■ Source data:
****************
Lemma propagate_backward_ok :
  exists grad,
    _propagate_backward model lambd (cache_A model params X L)
                        (cache_Z model params X L) Y params
    = (Ok grad, params)
    /\ length grad = length params
    /\ forall l, (1 <= l <= L)%nat ->
                 W_of model grad l = dW_at model lambd params X Y l
                 /\ b_of model grad l = db_at model params X Y l.
Proof.
  unfold _propagate_backward, bind, lift, get_state, ret.
  unfold getitem_last, getitem, cache_A at 1 2.
  rewrite length_map, length_seq.
  replace (S L - 1)%nat with L by lia.
  fold (cache_A model params X L). rewrite nth_error_cache_A by lia.
  destruct (shape_fwd_A model params X HX L) as [Ar Ac].
  unfold np_divide, np_add.
  rewrite np_bcast_ok by shapes.
  rewrite np_bcast_ok by shapes.
  rewrite np_bcast_ok by shapes.
  fold (seed Y (fA L)).
  destruct (for_each_inv (backward_inv model lambd params X Y)
              (reversed (range 1 (length (layers model))))
              (backward_body model lambd (cache_A model params X L)
                             (cache_Z model params X L))
              (seed Y (fA L), repeat 0 (length params)) params)
    as (st & s & Hrun & Hinv).
  - unfold backward_inv; cbn [fst snd]. repeat split.
    + rewrite repeat_length. exact Hp.
    + lia.
    + lia.
  - intros k x st t Hx Hinv.
    assert (Hs : t = params) by (destruct Hinv as (_ & E & _); exact E).
    subst t.
    assert (Hk : (k < L)%nat /\ x = (L - k)%nat).
    { assert (E : length (layers model) = S L) by (unfold top; lia).
      rewrite E in Hx.
      assert (Hk : (k < L)%nat).
      { assert (Hn : nth_error (reversed (range 1 (S L))) k <> None)
          by congruence.
        apply nth_error_Some in Hn. unfold reversed, range in Hn.
        rewrite length_rev, length_seq in Hn. lia. }
      rewrite nth_error_reversed_range in Hx by exact Hk.
      split; [exact Hk | congruence]. }
    destruct Hk as [Hk ->].
    destruct (backward_body_ok Hk Hinv) as (st' & E & Hinv').
    exists st', params. split; assumption.
  - rewrite Hrun. destruct st as [d g].
    destruct Hinv as (_ & -> & Hlen & Hdone). cbn [fst snd] in *.
    exists g. split; [reflexivity|]. split; [congruence|].
    intros l Hl. apply Hdone.
    unfold reversed, range. rewrite length_rev, length_seq.
    unfold top in *. lia.
Qed.

End Backward.

(** ** Cost and gradient together *)

Section CostAndGradient.

Variable model : NnModel.
Variable lambd : R.
Variable params : vec.
Variables X Y : ndarray.

#[local] Abbreviation ls := (layers model).
#[local] Abbreviation L := (top model).
#[local] Abbreviation AL := (fwd_A model params X (top model)).

Hypothesis Hc : compiled model.
Hypothesis Hp : length params = total_len ls.
Hypothesis HL : (1 <= length ls)%nat.
Hypothesis HX : nrows X = dimn ls 0.
Hypothesis Hact : forall l, (1 <= l < length ls)%nat ->
                            activation (nth l ls no_layer) <> None.
Hypothesis HY1 : nrows Y = 1%nat.
Hypothesis HY2 : ncols Y = ncols X.
Hypothesis Hm : (0 < ncols X)%nat.

Lemma cost_ok :
  exists grad,
    _cost model lambd X Y params = (Ok (cost_value model lambd params X Y, grad), params)
    /\ length grad = length params
    /\ forall l, (1 <= l <= L)%nat ->
                 W_of model grad l = dW_at model lambd params X Y l
                 /\ b_of model grad l = db_at model params X Y l.
Proof.
  destruct (@propagate_backward_ok model lambd params X Y
              Hc Hp HL HX Hact HY1 HY2 Hm)
    as (grad & Hb & Hlen & Hblocks).
  destruct (shape_fwd_A model params X HX L) as [Ar Ac].
  exists grad. split; [|split; assumption].
  unfold _cost, bind, lift, ret.
  rewrite propagate_forward_ok by assumption.
  unfold getitem_last, getitem, cache_A at 1 2.
  rewrite length_map, length_seq.
  replace (S (length ls - 1) - 1)%nat with L by (unfold top; lia).
  fold (cache_A model params X (length ls - 1)).
  rewrite nth_error_cache_A by (unfold top; lia).
  rewrite compute_cost_ok by (try assumption; congruence).
  change (length ls - 1)%nat with L. rewrite Hb.
  unfold cost_value, batch. rewrite Ac. reflexivity.
Qed.

End CostAndGradient.

(** With an empty batch there is no cost: [1. / m] raises. *)
Lemma cost_empty_batch (model : NnModel) (lambd : R) (params : vec)
  (X Y : ndarray) :
  compiled model ->
  length params = total_len (layers model) ->
  (1 <= length (layers model))%nat ->
  nrows X = dimn (layers model) 0 ->
  (forall l, (1 <= l < length (layers model))%nat ->
             activation (nth l (layers model) no_layer) <> None) ->
  nrows Y = 1%nat -> ncols Y = ncols X -> ncols X = 0%nat ->
  _cost model lambd X Y params = (Err ZeroDivisionError, params).
Proof.
  intros Hc Hp HL HX Hact HY1 HY2 Hm.
  destruct (shape_fwd_A model params X HX (top model)) as [Ar Ac].
  unfold _cost, bind, lift, ret.
  rewrite propagate_forward_ok by assumption.
  unfold getitem_last, getitem, cache_A at 1 2.
  rewrite length_map, length_seq.
  replace (S (length (layers model) - 1) - 1)%nat with (top model)
    by (unfold top; lia).
  fold (cache_A model params X (length (layers model) - 1)).
  rewrite nth_error_cache_A by (unfold top; lia).
  unfold _compute_cost, bind, lift, np_multiply, np_add.
  rewrite np_bcast_ok by shapes.
  rewrite np_bcast_ok by shapes.
  rewrite np_bcast_ok by shapes.
  rewrite Ac, Hm. reflexivity.
Qed.

(** ** The cost with infinities *)











Section CostExt.

Variable model : NnModel.
Variable lambd : R.
Variable params : vec.
Variables X Y : ndarray.

#[local] Abbreviation ls := (layers model).
#[local] Abbreviation AL := (fwd_A model params X (top model)).

Hypothesis Hc : compiled model.
Hypothesis Hp : length params = total_len ls.
Hypothesis HL : (1 <= length ls)%nat.
Hypothesis HX : nrows X = dimn ls 0.
Hypothesis Hact : forall l, (1 <= l < length ls)%nat ->
                            activation (nth l ls no_layer) <> None.
Hypothesis HY1 : nrows Y = 1%nat.
Hypothesis HY2 : ncols Y = ncols X.
Hypothesis Hm : (0 < ncols X)%nat.



End CostExt.

(** ** The optimizer *)

Lemma logged_succ (k : nat) :
  logged (S k) = if (k mod 100 =? 0)%nat then logged k ++ [k] else logged k.
Proof.
  unfold logged. rewrite seq_S, filter_app. cbn [filter Nat.add].
  destruct (k mod 100 =? 0)%nat; [reflexivity | apply app_nil_r].
Qed.

Lemma np_bcast1_same_length (f : R -> R -> R) (u v : vec) :
  length u = length v -> np_bcast1 f u v = Ok (zip_with f u v).
Proof.
  intros H. unfold np_bcast1. rewrite H, Nat.eqb_refl. reflexivity.
Qed.

Lemma length_zip_with (f : R -> R -> R) (u v : vec) :
  length u = length v -> length (zip_with f u v) = length u.
Proof.
  revert v; induction u as [|x u IH]; intros [|y v] H; simpl in *;
    try reflexivity; try discriminate.
  f_equal. apply IH. congruence.
Qed.

Section Descent.

Variable self : GradDescentOptimizer.
Variable cost_fn : vec -> res (R * vec).

(** [ps i], [cs i] and [gs i] are the parameters before step [i], and the
    cost and the gradient there. *)
Variable ps : nat -> vec.
Variable cs : nat -> R.
Variable gs : nat -> vec.

Hypothesis Hcall : forall i, (i < iters self)%nat ->
                             cost_fn (ps i) = Ok (cs i, gs i).
Hypothesis Hlen : forall i, (i < iters self)%nat ->
                            length (gs i) = length (ps i).
Hypothesis Hstep : forall i, (i < iters self)%nat ->
                             ps (S i) = descent_step (alpha self) (ps i) (gs i).

Lemma debug_lines_succ (k : nat) :
  debug_lines self cs (S k)
  = if (k mod 100 =? 0)%nat
    then debug_lines self cs k ++ (if debug self then [(k, cs k)] else [])
    else debug_lines self cs k.
Proof.
  unfold debug_lines. rewrite logged_succ.
  destruct (k mod 100 =? 0)%nat, (debug self);
    rewrite ?map_app; reflexivity.
Qed.

Lemma optimize_body_ok (k : nat) (out : stdout) :
  (k < iters self)%nat ->
  optimize_body self cost_fn k (ps k, map cs (logged k)) (out ++ debug_lines self cs k)
  = (Ok (ps (S k), map cs (logged (S k))), out ++ debug_lines self cs (S k)).
Proof.
  intros Hk. unfold optimize_body, bind, lift.
  rewrite (Hcall Hk).
  rewrite np_bcast1_same_length by (rewrite length_map; symmetry; auto).
  fold (descent_step (alpha self) (ps k) (gs k)). rewrite <- (Hstep Hk).
  rewrite logged_succ, debug_lines_succ.
  destruct (k mod 100 =? 0)%nat; [|reflexivity].
  rewrite map_app. cbn [map].
  destruct (debug self); unfold print, ret.
  - rewrite app_assoc. reflexivity.
  - rewrite app_nil_r. reflexivity.
Qed.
****************
■ What to produce:
Give back exactly the lines of the listing above, starting with its first line and ending with the line that holds "(cache_Z model params X L))".

■ Reply to the exercise:
Lemma propagate_backward_ok :
  exists grad,
    _propagate_backward model lambd (cache_A model params X L)
                        (cache_Z model params X L) Y params
    = (Ok grad, params)
    /\ length grad = length params
    /\ forall l, (1 <= l <= L)%nat ->
                 W_of model grad l = dW_at model lambd params X Y l
                 /\ b_of model grad l = db_at model params X Y l.
Proof.
  unfold _propagate_backward, bind, lift, get_state, ret.
  unfold getitem_last, getitem, cache_A at 1 2.
  rewrite length_map, length_seq.
  replace (S L - 1)%nat with L by lia.
  fold (cache_A model params X L). rewrite nth_error_cache_A by lia.
  destruct (shape_fwd_A model params X HX L) as [Ar Ac].
  unfold np_divide, np_add.
  rewrite np_bcast_ok by shapes.
  rewrite np_bcast_ok by shapes.
  rewrite np_bcast_ok by shapes.
  fold (seed Y (fA L)).
  destruct (for_each_inv (backward_inv model lambd params X Y)
              (reversed (range 1 (length (layers model))))
              (backward_body model lambd (cache_A model params X L)
                             (cache_Z model params X L))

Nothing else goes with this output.